Who the hell knows why, but I was reminded of my old ‘do-a-bit-for-humanity’ thing that I used to maintain at varsity. SETI@HOME. Use your computer to analyse radio waves from the stars in order to find aliens.
For those who don’t know, it worked like this:
- Download a small programme
- The programme downloads a work unit
- Your computer starts spinning away at the work unit in the background
- CPU runs at 100% all the time
- However, SETI runs at a low priority, so if you want to run another programme it doesn’t hog your resources (in theory – things slow down a little anyway)
This is boring.
Ok. The point is this. I’m running BOINC now. BOINC is a distributed computing application (like SETI@HOME), but it schedules the operation of different projects. Thus, I am helping to predict climate-change, cure diseases (I think), play chess960 games, and look for aliens.

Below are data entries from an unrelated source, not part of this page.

(** * The eBay reconciliation engine of the warehouse inventory tracker

    A shallow embedding of the sync code of the server module
    ([captureEbaySnapshot], [captureLocalSnapshot], [detectEbayChanges],
    [createLocalItemFromEbay], [pullFromEbay], [pushToEbay],
    [smartSyncAll], [syncItemToEbay]) together with the data-access layer
    it calls ([data.getAllItems], [data.getItem], [data.createItem],
    [data.updateItem], [data.addHistory]) and [formatItem].

    Modelling conventions.
    - Quantities are JavaScript numbers holding integers; they are
      modelled as [Z].  [parseInt] is modelled on ASCII strings, [None]
      standing for NaN.  The code computes with doubles, which agree
      with [Z] on the integers up to [Number.MAX_SAFE_INTEGER]
      ([max_safe_integer], [safe_qty]): a statement about quantities
      that the remote side or a request supplies says so.
    - Prices are JavaScript doubles.  Their type [num] and [parseFloat]
      are parameters of the development: only strict equality and
      truthiness of prices are ever used by the sync code.
    - A timestamp is a [Date] or the text of one ([Instant]); a date
      that is never compared is given by its millisecond value.
    - The local store is the JSON backend of the data layer (the branch
      taken when [USE_LOCAL_DB] is set), a JavaScript object used as a map
      from SKU to record; so are [ebayInventory] and [localMap].  Such an
      object is a [gmap]; [Object.values] and [Object.entries] enumerate
      it in the order of [map_to_list].  The object of the code also
      answers for the member names of [Object.prototype], which a [gmap]
      does not: a statement about a read that finds no record is made
      for the other keys ([own_key]).
    - The code is asynchronous and every awaited call to the data layer
      or to eBay may reject (with the document-store backend the data
      layer does I/O too).  The world carries a script saying which of
      the coming awaited calls reject and with which message, and a
      logical clock that ticks at every awaited call.
    - The result object of an entry point is part of the world, so that
      what was pushed on it before a rejection is still there in the
      [catch] clause. *)

From Stdlib Require Import ZArith String Ascii List.
From stdpp Require Import gmap strings list fin_maps pretty.

Local Open Scope string_scope.
Local Open Scope Z_scope.

(** ** JavaScript primitives *)

(** [parseInt(s)] with no radix argument: leading white space, an optional
    sign, an optional [0x] prefix, then the longest run of digits.  The
    result is the integer that the digits denote; the code gets the
    double nearest to it, which is that integer when it is at most
    [Number.MAX_SAFE_INTEGER] in absolute value. *)
Definition is_space (c : ascii) : bool :=
  let n := Z.of_N (N_of_ascii c) in
  ((9 <=? n) && (n <=? 13)) || (n =? 32).

Fixpoint skip_spaces (s : string) : string :=
  match s with
  | String c s' => if is_space c then skip_spaces s' else s
  | EmptyString => s
  end.

Definition digit_val (radix : Z) (c : ascii) : option Z :=
  let n := Z.of_N (N_of_ascii c) in
  let v := if (48 <=? n) && (n <=? 57) then Some (n - 48)
           else if (97 <=? n) && (n <=? 122) then Some (n - 87)
           else if (65 <=? n) && (n <=? 90) then Some (n - 55)
           else None in
  match v with
  | Some d => if d <? radix then Some d else None
  | None => None
  end.

Fixpoint digits (radix : Z) (s : string) (acc : option Z) : option Z :=
  match s with
  | String c s' =>
      match digit_val radix c with
      | Some d => digits radix s' (Some (radix * default 0 acc + d))
      | None => acc
      end
  | EmptyString => acc
  end.

Definition parseInt (s : string) : option Z :=
  let s1 := skip_spaces s in
  let '(neg, s2) :=
    match s1 with
    | String "-" r => (true, r)
    | String "+" r => (false, r)
    | _ => (false, s1)
    end in
  let '(radix, s3) :=
    match s2 with
    | String "0" (String "x" r) => (16, r)
    | String "0" (String "X" r) => (16, r)
    | _ => (10, s2)
    end in
  match digits radix s3 None with
  | Some v => Some (if neg then - v else v)
  | None => None
  end.

(** [n || d] for a number [n] that may be NaN: 0 and NaN are falsy. *)
Definition num_or (n : option Z) (d : Z) : Z :=
  match n with
  | Some v => if decide (v = 0) then d else v
  | None => d
  end.

(** [s || d] for strings: the empty string is falsy. *)
Definition str_or (s d : string) : string :=
  if decide (s = "") then d else s.

(** [a ?? b] on a value that may be [null] or [undefined]. *)
Definition nullish {A} (a : option A) (b : A) : A := default b a.

(** The property key a possibly undefined value is converted to. *)
Definition prop_key (k : option string) : string := default "undefined" k.

(** An instant as a record holds it: a [Date] object, or the text that
    [toISOString] makes of one.  [data.updateItem] writes [lastModified]
    as such a text; every other instant that the code stores is a
    [new Date()].  Both are given by their millisecond value. *)
Inductive Instant :=
| DateObject (t : Z)
| IsoText (t : Z).


(** [a > b] on two such values.  Two dates compare by their time
    values, and two texts of [toISOString] as texts, which for the years
    0 to 9999 is the order of the instants.  A text against a date is
    converted to a number, which it is not: a comparison with NaN is
    false. *)
Definition later (a b : Instant) : bool :=
  match a, b with
  | DateObject x, DateObject y => bool_decide (x > y)
  | IsoText x, IsoText y => bool_decide (x > y)
  | _, _ => false
  end.

(** The names of the members of [Object.prototype].  A JavaScript object
    used as a map answers [obj[k]] with the inherited member when [k] is
    one of them and the object has no property [k] of its own, and with
    [undefined] for any other [k] it has no property for. *)
Definition object_members : list string :=
  ["constructor"; "__proto__"; "hasOwnProperty"; "isPrototypeOf";
   "propertyIsEnumerable"; "toLocaleString"; "toString"; "valueOf";
   "__defineGetter__"; "__defineSetter__"; "__lookupGetter__";
   "__lookupSetter__"].

(** A key under which a map of the model and the object of the code read
    the same, whether the key is in use or not. *)
Definition own_key (k : string) : Prop := k ∉ object_members.

(** [Number.MAX_SAFE_INTEGER]: up to it the integers are JavaScript
    numbers and their sums and differences are exact. *)
Definition max_safe_integer : Z := 2 ^ 53 - 1.

(** A quantity in stock that is such a number. *)
Definition safe_qty (q : Z) : Prop := 0 <= q <= max_safe_integer.

(** A whole number, of either sign, that a JavaScript number holds
    exactly. *)
Definition exact (n : Z) : Prop := - max_safe_integer <= n <= max_safe_integer.

(** ** Outcome of an awaited call *)

Inductive outcome (A : Type) : Type :=
| Ok (a : A)
| Throw (msg : string).
Arguments Ok {A} a.
Arguments Throw {A} msg.

Section Model.

(** Prices: the doubles up to [===], without NaN. *)
Context {num : Type} `{EqDecision num}.
Variable num_zero : num.
(** [parseFloat], [None] standing for NaN. *)
Variable parseFloat : string -> option num.

Definition price_or (n : option num) (d : num) : num :=
  match n with
  | Some v => if decide (v = num_zero) then d else v
  | None => d
  end.

(** ** Data model *)

Record HistoryEntry := {
  h_date : Z;
  h_action : string;
  h_qty : Z;
  h_newTotal : Z;
  h_note : string
}.

Record Snapshot := {
  snap_quantity : Z;
  snap_price : num;
  snap_title : string;
  snap_description : string;
  snap_condition : string;
  snap_takenAt : Z
}.

Record EbaySync := {
  snapshot : option Snapshot;
  lastSyncTime : option Instant;
  ebayItemId : option string;
  status : string
}.

(** A stored inventory record ([categoryId], [categoryName] and
    [itemSpecifics] play no part in reconciliation and are left out). *)
Record Item := {
  sku : string;
  itemCode : string;
  drawerNumber : string;
  positionNumber : string;
  fullLocation : string;
  price : num;
  currentQty : Z;
  description : string;
  condition : option string;
  dateAdded : Z;
  lastModified : Instant;
  lastSyncedQty : option Z;
  ebaySync : option EbaySync;
  history : list HistoryEntry
}.

(** One entry of the list built by [getActiveListings]: every field is a
    string taken from the XML answer; [description] and [condition] are
    never set on it. *)
Record EbayItem := {
  e_itemId : string;
  e_sku : string;
  e_title : string;
  e_price : string;
  e_quantity : string
}.

Record EbayData := {
  d_items : list EbayItem;
  d_error : option string
}.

What’s that? Oh, still boring.
hehe – I have a spare computer at work which I put to the task of fighting aids last week. http://fightaidsathome.scripps.edu/ I think that it works through BOINC as well 🙂
Good man, Master Haggis. I’m not too sure about SETI and the Chess games, but the other ones seem good and noble.
You may also want to consider the LHC@home project, since that has a direct local link via UCT’s ALICE group.
Grid computing is becoming more and more the paradigm of choice in the HPC world as bandwidth grows uncontrollably (well, everywhere except SA that is ;).
SETI and the silly chess games are getting less than 14% of my CPU time between them.